- Start by baking the potatoes until tender. 350 degrees fan on if you have. About 1 hr.
- 7 oz fish filets pressed with parsley sprigs, hold refrigerated.
- For the sauce
- in a large heavy bottom sauce pan:
- Boil and reduce until it starts to thicken, this is very far down, don’t scorch it!
- Add in unsalted butter while swirling the pan at all times half way on the burner, don’t let it boil!
- Season with salt & white pepper.
- Hold warm.
- For the gnocchi.
- “Rice” the potatoes into a bowl while hot.
- Add a little salt, nutmeg, egg yolks and mix then , with gloves on, knead lightly. You don’t want to over develop the gluten.
- Cut a fist size piece of dough and roll out into a long cylinder about ¾ inch thick, then cut finger wide pieces of the cylinder so you have little rectangles.
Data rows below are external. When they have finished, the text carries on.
(** A text that starts as the program's warnings and errors do. *)
Definition is_diagnostic_text (text : string) : bool :=
  String.prefix "Warning: " text || String.prefix "Error" text
  || String.prefix "Unexpected error: " text.

(** The machine of [demo_world] without [git] on its path. *)
Definition no_git_world : World :=
  mk_world (fun path => String.eqb path "/repo" || String.eqb path "/repo/.git")
           (fun _ => LaunchError "[Errno 2] No such file or directory: 'git'")
           utc_local_offset utc_local_failure.

(** *** Standard outputs *)

Fixpoint non_ascii_run (s : string) : nat :=
  match s with
  | EmptyString => O
  | String c rest =>
      if (Str.ord c <? 128)%nat then O else S (non_ascii_run rest)
  end.

(** The error of the ASCII codec for the first run of characters of [s]
    it cannot encode, [pos] characters into the text. *)
Fixpoint ascii_encode_error (s : string) (pos : nat) : option string :=
  match s with
  | EmptyString => None
  | String c rest =>
      if (Str.ord c <? 128)%nat then ascii_encode_error rest (S pos)
      else
        Some (match non_ascii_run rest with
              | O =>
                  "'ascii' codec can't encode character '\x"
                  ++ String (Str.hex_digit (Str.ord c / 16))
                       (String (Str.hex_digit (Str.ord c mod 16)) "")
                  ++ "' in position " ++ Str.of_nat pos
              | S n =>
                  "'ascii' codec can't encode characters in position "
                  ++ Str.of_nat pos ++ "-" ++ Str.of_nat (pos + S n)
              end ++ ": ordinal not in range(128)")
  end.

(** A standard output with the ASCII encoding and strict errors. *)
Definition ascii_stdout : Stdout := fun text => ascii_encode_error text 0.

(** A path with one letter outside ASCII (U+00E9). *)
Definition accented_path : string := "/caf" ++ String (Str.chr 233) "".

(** The machine of [demo_world] with the local zone as the library finds
    it: to tell the zone of a time it also looks one day back, so that for
    a time within the first day of year 1 it fails on the year before. *)
Definition first_day_world : World :=
  mk_world (fun path => String.eqb path "/repo" || String.eqb path "/repo/.git")
           (fun _ => Exited 0 "")
           (fun wall => if wall <? US_PER_DAY then None else Some 0)
           (fun _ => YearOutOfRange "year 0 is out of range").

(** * Verification *)


Lemma tzinfo_eqb_utcoffset (a b : tzinfo) :
  tzinfo_eqb a b = true -> utcoffset a = utcoffset b.
Proof.
  unfold tzinfo_eqb. intros H.
  apply andb_true_iff in H as [H _].
  apply andb_true_iff in H as [H _].
  now apply Z.eqb_eq.
Qed.

(** On aware datetimes [<] is the order of the instants. *)
Lemma lt_aware (a b : datetime) :
  aware a -> aware b -> lt a b = Ok (instant a <? instant b).
Proof.
  unfold aware, lt, instant. intros Ha Hb.
  destruct (tz a) as [ta|]; [|congruence].
  destruct (tz b) as [tb|]; [|congruence].
  destruct (tzinfo_eqb ta tb || (utcoffset ta =? utcoffset tb)) eqn:E;
    [|reflexivity].
  assert (E' : utcoffset ta = utcoffset tb).
  { apply orb_true_iff in E as [E|E];
      [now apply tzinfo_eqb_utcoffset | now apply Z.eqb_eq]. }
  rewrite E'. f_equal.
  destruct (Z.ltb_spec (wall a) (wall b)), (Z.ltb_spec (wall a - utcoffset tb) (wall b - utcoffset tb));
    try reflexivity; lia.
Qed.

Lemma insert_aware (x : datetime) (sorted : list datetime) :
  aware x -> Forall aware sorted ->
  exists l, insert x sorted = Ok l /\ Permutation (x :: sorted) l
            /\ (chronological sorted -> chronological l).
Proof.
  intros Hx Hs. induction Hs as [|y rest Hy Hrest IH]; simpl.
  - exists [x]. repeat split; auto. intros _. repeat constructor.
  - rewrite (lt_aware x y Hx Hy). simpl.
    destruct (Z.ltb_spec (instant x) (instant y)) as [Hlt|Hge].
    + exists (x :: y :: rest). repeat split; auto.
      intros Hc. constructor; [exact Hc|].
      inversion Hc as [|? ? _ Hall]; subst.
      constructor; [lia|].
      eapply Forall_impl; [|exact Hall]. simpl. intros; lia.
    + destruct IH as (l & -> & Hperm & Hsorted). simpl.
      exists (y :: l). repeat split.
      * rewrite perm_swap. now constructor.
      * intros Hc. inversion Hc as [|? ? Hc' Hall]; subst.
        constructor; [apply Hsorted, Hc'|].
        eapply Permutation_Forall; [exact Hperm|].
        constructor; [lia | exact Hall].
Qed.

Lemma sort_into_aware (l sorted : list datetime) :
  Forall aware l -> Forall aware sorted -> chronological sorted ->
  exists r, sort_into l sorted = Ok r /\ Permutation (sorted ++ l) r
            /\ chronological r.
Proof.
  intros Hl. revert sorted.
  induction Hl as [|x rest Hx Hrest IH]; intros sorted Hs Hc; simpl.
  - exists sorted. rewrite app_nil_r. auto.
  - destruct (insert_aware x sorted Hx Hs) as (s' & -> & Hperm & Hsorted). simpl.
    destruct (IH s') as (r & Hr & Hperm' & Hc').
    + eapply Permutation_Forall; [exact Hperm|]. now constructor.
    + auto.
    + exists r. repeat split; auto.
      rewrite <- Hperm', <- Hperm. simpl.
      apply Permutation_sym, Permutation_middle.
Qed.

(** [sort] succeeds on aware datetimes and puts them in chronological
    order. *)
Lemma sort_aware (l : list datetime) :
  Forall aware l ->
  exists r, sort l = Ok r /\ Permutation l r /\ chronological r.
Proof.
  intros Hl. destruct (sort_into_aware l [] Hl) as (r & Hr & Hp & Hc).
  - constructor.
  - constructor.
  - exists r. auto.
Qed.

(** ** The monad *)

Lemma bind_ok {A B} (t : list event) (a : A) (k : A -> M B) :
  bind (t, Ok a) k = ((t ++ fst (k a))%list, snd (k a)).
Proof. simpl. now destruct (k a). Qed.

Lemma bind_lift_ok {A B} (a : A) (k : A -> M B) : bind (lift (Ok a)) k = k a.
Proof. unfold lift. simpl. now destruct (k a). Qed.

Lemma bind_lift_raise {A B} (e : exn) (k : A -> M B) :
  bind (lift (Raise e)) k = ([], Raise e).
Proof. reflexivity. Qed.

Lemma bind_print {B} (text : string) (k : unit -> M B) :
  bind (print accepting text) k = (Print text :: fst (k tt), snd (k tt)).
Proof. unfold print. simpl. now destruct (k tt). Qed.

Lemma stdout_app (t1 t2 : list event) :
  stdout (t1 ++ t2) = (stdout t1 ++ stdout t2)%list.
Proof.
  induction t1 as [|[text|path|argv] t1 IH]; simpl; auto. now rewrite IH.
Qed.

Lemma stdout_prints (l : list string) : stdout (map Print l) = l.
Proof. induction l; simpl; congruence. Qed.

Lemma spawned_app (t1 t2 : list event) :
  spawned (t1 ++ t2) = (spawned t1 ++ spawned t2)%list.
Proof.
  induction t1 as [|[text|path|argv] t1 IH]; simpl; auto. now rewrite IH.
Qed.

Lemma spawned_prints (l : list string) : spawned (map Print l) = [].
Proof. induction l; simpl; congruence. Qed.

Lemma for_each_print {A} (f : A -> string) (l : list A) :
  for_each l (fun x => print accepting (f x)) = (map Print (map f l), Ok tt).
Proof.
  induction l as [|x l IH]; simpl; [reflexivity|].
  rewrite IH. reflexivity.
Qed.

(** ** Parsing and conversion of one line *)

Lemma fromisoformat_raises (s : string) (e : exn) :
  fromisoformat s = Raise e -> exists msg, e = ValueError msg.
Proof.
  unfold fromisoformat, invalid_isoformat.
  destruct (parse_isoformat s) as [[[[y m] d] [[[[hh mm] ss] us] off]]|];
    [|intros [= <-]; eauto].
  assert (Hnew : forall t, new_datetime y m d hh mm ss us t = Raise e ->
                           exists msg, e = ValueError msg).
  { intros t. unfold new_datetime, check.
    repeat match goal with
           | |- context [if ?b then _ else _] => destruct b; simpl
           end; intros [= <-]; eauto. }
  destruct off as [o|]; cbn [result_bind]; [|apply Hnew].
  unfold timezone.
  destruct (o =? 0); cbn [result_bind]; [apply Hnew|].
  destruct (_ && _); cbn [result_bind]; [apply Hnew|].
  intros [= <-]; eauto.
Qed.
- In boiling salted water cook the gnocchi until they float. Transfer to ice bath, drain when cool being sure to remove all ice cubes. Excess water with ruin them in time. They can store this way for a couple of days in the refrigerator.
- To serve.
- Heat up two large sauté pans to medium hi heat. In the first pan add some whole butter, don’t be skimpy with it, immediately add gnocchi and don’t move the pan to much, make sure each gnocchi is touching the pan, not stacked. Cook them until they turn brown, KEEP THE PAN HOT, flip them all over and add the garlic, tatsoi, raisins & macadamia nuts. Season with salt & fresh cracked pepper, cook shortly until the tasoi wilts and its natural water comes out. Keep warm to the side.
- salt & pepper the fillets, sear filets parsley side down on medium hi heat in a skillet with a little butter until a golden brown crust forms on them. Flip over the fish and in the meanwhile plate the gnocchi on the dinner plate. Cook the fish to desired doneness, medium is perfect.
- Place fish on the Gnocchi and ladle the sauce around. Garnish with your favorite garden herbs, more parsley or whatever you like.
* Be sure and get the freshest fish you can, I would recommend this dish with almost any Hawaiian fish, mahimahi, ono, swordfish or opah. Whatever is abundant & readily available.